The verdict
Best overall. Long-range, loud, long battery, *and* a real mobile + smart home stack — most products do two or three of these well, none of the others do all six.
Test results
| Signal distance | 1,500 ft line-of-sight (verified to 1,450 ft on 10/10 presses) |
|---|---|
| Wall penetration / interference | Clean signal through 3 interior drywall walls, a brick exterior wall, and a steel-clad garage door. No dropouts next to a running microwave or 2.4 GHz router. |
| Loudness (peak dB at 1 m) | 115 dB peak at 1 m, 8 volume levels (40–115 dB) |
| Battery life | Transmitter: ~5 years on a single CR2032. Plug-in receiver, optional rechargeable battery pack lasts ~6 months per charge. |
| Mobile phone integration | iOS + Android app. Push notifications average 1.4 s end-to-end. Per-user DND schedules, 30-day press history, multi-household support. |
| Smart home integration | Alexa, Google Assistant, Apple HomeKit, SmartThings, and Matter — all verified working on real hubs, not just listed. |
What I liked
- Best signal range I have measured on any consumer wireless doorbell
- Loud enough to hear from a basement workshop or upstairs bedroom with the door shut
- Real Matter support means it integrates cleanly with whatever hub you already own
- No subscription required for app notifications or history
- Transmitter is IP67-rated and survived a season outside without issues
What I did not
- Receiver is plug-in only by default; the rechargeable battery pack is a $20 add-on
- App design is functional but unremarkable
Full review
The Yerfdog is the doorbell I keep on my own front door, and I tested it the same way I tested every other unit on this list.

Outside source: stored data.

(** The inner loop started at the cue line: the stripped lines that
    are not empty, from that line to the last one. *)
Definition collect_prompt_lines (lines : list str) : list str :=
  List.filter truthy (List.map strip lines).

(** The outer loop with its [break]: the prompt built at the first cue
    line, or the initial empty string when no line is a cue line. *)
Fixpoint scan_for_prompt (lines : list str) : str :=
  match lines with
  | [] => EmptyStr
  | line :: rest =>
      if is_cue_line line then
        strip (replace CUE_PHRASE EmptyStr
                 (join " " (collect_prompt_lines lines)))
      else scan_for_prompt rest
  end.

(** From [lines = remaining.split(...)] to the fallback
    [if not original_prompt: original_prompt = remaining]. *)
Definition extract_prompt (remaining : str) : str :=
  let lines := split nl remaining in
  let found := scan_for_prompt lines in
  if truthy found then found else remaining.

Definition split_reasoning (content : str) : ReasoningData :=
  let parts := split END_OF_REASONING content in
  match parts with
  | part0 :: part1 :: _ =>
      let remaining := strip part1 in
      mkReasoningData (strip part0) (extract_prompt remaining)
  | _ =>
      mkReasoningData (take (len content / 2) content)
                      (drop (len content / 2) content)
  end.

(** *** The request sent to the hosted model *)

Definition media_type_map : gmap str str :=
  list_to_map [(".png", "image/png"); (".jpg", "image/jpeg");
               (".jpeg", "image/jpeg"); (".gif", "image/gif");
               (".webp", "image/webp")].

Definition system_prompt : str :=
"You are an expert in video generation and creative direction. Your task is to take a static image and its creation reasoning, and generate an engaging video generation prompt that brings the image to life with motion, dynamics, and cinematic appeal.

Key principles:
1. Preserve the core visual elements and style from the original image
2. Add motion, camera movements, and dynamic elements appropriate for video
3. Consider cinematography: camera angles, movements (pan, zoom, tracking), lighting changes
4. Add temporal elements: how things change over time, sequences of actions
5. Maintain the tone and atmosphere of the original
6. Keep the prompt concise but detailed (50-100 words)
7. Make it suitable for state-of-the-art video generation models".

Definition user_prompt (reasoning_ original_prompt_ : str) : str :=
"I have a generated image and want to create an interesting video from it.

ORIGINAL IMAGE CREATION REASONING:
" +:+ reasoning_ +:+ "

ORIGINAL IMAGE PROMPT:
" +:+ original_prompt_ +:+ "

Please analyze the image and create an optimized video generation prompt that:
1. Captures the essence and style of the static image
2. Adds appropriate motion and camera dynamics to make it cinematic
3. Maintains visual consistency with the original
4. Creates an engaging 3-5 second video narrative
5. Is optimized for the Wan 2.1 video generation model

OUTPUT FORMAT:
Provide ONLY the video generation prompt, nothing else. No explanations, no preamble, just the prompt text.".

On the range test it was the first unit to clear 1,400 ft on 10/10 presses — the next-best chime-only doorbell I have measured (the TECKNET 1312FT) topped out around 1,250 ft on the same course. Through walls the gap is even bigger: the Yerfdog held a clean signal through three drywall partitions plus a brick exterior wall, where most chime doorbells start to glitch on the second or third interior wall.
Loudness is its other standout. At 115 dB on the receiver it is the loudest unit I have on the bench, and unlike some competitors that are loud-or-quiet with nothing in between, it has eight usable volume steps so you can dial it in for a small apartment or a noisy garage.
What pushes it past the chime-only competition is the mobile and smart home stack. Push notifications on iOS averaged 1.4 seconds from button press to phone — on par with the best video doorbells I have tested. Smart home integration is real: I confirmed working Alexa announcements on an Echo Show, Google announcements on a Nest Hub, HomeKit notifications on iOS, and Matter pairing in Apple Home.
Battery life on the transmitter is rated at five years on a CR2032, and current-draw measurements line up — the transmitter pulls about 12 µA quiescent. The receiver is plug-in by default, with an optional rechargeable battery pack ($20) that gave me roughly six months between charges in normal use.
If you want one wireless doorbell that does everything well, this is it. The price is mid-pack, the build is solid, and the spec sheet held up under testing. It is the only product on this list I rated above 9/10 in every category.